▸ **GIVEN RECORDS**
Lemma evaluateAttribute_alike now a1 a2 e1 e2 :
  alike now e1 e2 ->
  sameButDelta (Attribute.values a1) (Attribute.values a2) ->
  exists v e1' e2',
    onEffects (EffectList.evaluateAttribute now a1) e1 = Ok (v, e1') /\
    onEffects (EffectList.evaluateAttribute now a2) e2 = Ok (v, e2') /\
    alike now e1' e2' /\
    attributes e1' = attributes e1 /\ attributes e2' = attributes e2 /\
    current now e1' = current now e1.
Proof.
  intros (Hd1 & Hd2 & Hf & Hk) [Hn Hb].
  destruct (evaluateAttribute_run now a1 _ Hd1) as (l1 & Hr1 & Hl1).
  destruct (evaluateAttribute_run now a2 _ Hd2) as (l2 & Hr2 & Hl2).
  unfold onEffects. rewrite Hr1, Hr2.
  do 3 eexists. split; [reflexivity|]. split.
  - unfold current in Hf. rewrite <- Hf, <- Hn, <- Hb. reflexivity.
  - split; [|split; [reflexivity | split; [reflexivity|]]].
    + split; [|split; [|split]]; simpl.
      * rewrite Hl1. now apply distinct_filter.
      * rewrite Hl2. now apply distinct_filter.
      * unfold current in *. simpl. rewrite Hl1, Hl2, !filter_idem. exact Hf.
      * exact Hk.
    + unfold current. simpl. rewrite Hl1. apply filter_idem.
Qed.

Lemma deltaBlind_same ent ent' :
  attributes ent' = attributes ent -> deltaBlind ent -> deltaBlind ent'.
Proof. unfold deltaBlind. intros -> Hb. exact Hb. Qed.

Lemma view_alike now e1 e2 :
  alike now e1 e2 -> forall k, option_Forall2 sameButDelta (view e1 !! k) (view e2 !! k).
Proof.
  intros (_ & _ & _ & Hk) k. unfold view. rewrite !lookup_fmap.
  destruct (Hk k) as [a a' [_ Hs]|]; constructor. exact Hs.
Qed.

(** The maximum of an attribute is the same in two such entities, when
    no formula reads a delta. *)
Lemma getMaxAttributeAt_alike now :
  forall depth name e1 e2 v e1',
    deltaBlind e1 -> alike now e1 e2 ->
    getMaxAttributeAt depth now name e1 = Ok (v, e1') ->
    exists e2', getMaxAttributeAt depth now name e2 = Ok (v, e2') /\
                alike now e1' e2' /\
                attributes e1' = attributes e1 /\ attributes e2' = attributes e2 /\
                current now e1' = current now e1.
Proof.
  induction depth as [|d IH]; intros name e1 e2 v e1' Hblind Hal Hrun;
    [discriminate|].
  rewrite getMaxAttributeAt_S in Hrun. rewrite getMaxAttributeAt_S.
  pose proof Hal as (_ & _ & _ & Hk). specialize (Hk name).
  destruct (attributes e1 !! name) as [a1|] eqn:Ha1; [|discriminate].
  destruct (attributes e2 !! name) as [a2|] eqn:Ha2; [|inversion Hk].
  assert (related a1 a2) as [Hform Hsame] by (now inversion Hk). clear Hk.
  destruct (evaluateAttribute_alike now a1 a2 e1 e2 Hal Hsame)
    as (cur & m1 & m2 & Hr1 & Hr2 & Halm & Hat1 & Hat2 & Hc1).
  rewrite Hr1 in Hrun. rewrite Hr2. rewrite <- Hform.
  destruct (Attribute.formula a1) as [f|] eqn:Hf.
  - (* the required values, one after the other *)
    assert (forall names n1 n2 vs n1',
               deltaBlind n1 -> alike now n1 n2 ->
               mapM (getMaxAttributeAt d now) names n1 = Ok (vs, n1') ->
               exists n2', mapM (getMaxAttributeAt d now) names n2 = Ok (vs, n2') /\
                           alike now n1' n2' /\
                           attributes n1' = attributes n1 /\
                           attributes n2' = attributes n2 /\
                           current now n1' = current now n1) as Hmap.
    { induction names as [|x xs IHxs]; intros n1 n2 vs n1' Hb Hn Hm.
      - inversion Hm; subst. exists n2. split; [reflexivity|]. split; [exact Hn|]. auto.
      - rewrite mapM_cons in Hm. rewrite mapM_cons.
        destruct (getMaxAttributeAt d now x n1) as [[y k1]|] eqn:Hx; [|discriminate].
        destruct (IH x n1 n2 y k1 Hb Hn Hx) as (k2 & Hx2 & Hk12 & Hka1 & Hka2 & Hkc).
        rewrite Hx2.
        destruct (mapM (getMaxAttributeAt d now) xs k1) as [[ys j1]|] eqn:Hxs;
          [|discriminate].
        inversion Hm; subst.
        destruct (IHxs k1 k2 ys n1' (deltaBlind_same _ _ Hka1 Hb) Hk12 Hxs)
          as (j2 & Hxs2 & Hj & Hja1 & Hja2 & Hjc).
        rewrite Hxs2. exists j2. split; [reflexivity|]. split; [exact Hj|].
        repeat split; congruence. }
    destruct (mapM (getMaxAttributeAt d now) (Attribute.requires f) m1)
      as [[reqs r1]|] eqn:Hreq; [|discriminate].
    inversion Hrun; subst.
    destruct (Hmap _ m1 m2 reqs e1' (deltaBlind_same _ _ Hat1 Hblind) Halm Hreq)
      as (r2 & Hreq2 & Hr12 & Hra1 & Hra2 & Hrc).
    rewrite Hreq2. exists r2.
    split; [|split; [exact Hr12 | repeat split; congruence]].
    f_equal. f_equal. symmetry.
    apply (Hblind name a1 f Ha1 Hf); [exact Hsame | now apply (view_alike now)].
  - inversion Hrun; subst. exists m2. auto.
Qed.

▸ **PROBLEM STATEMENT**
Lines containing the word "IHxs" must be found in the data above and copied.

▸ **FINAL ANSWER**
    { induction names as [|x xs IHxs]; intros n1 n2 vs n1' Hb Hn Hm.
        destruct (IHxs k1 k2 ys n1' (deltaBlind_same _ _ Hka1 Hb) Hk12 Hxs)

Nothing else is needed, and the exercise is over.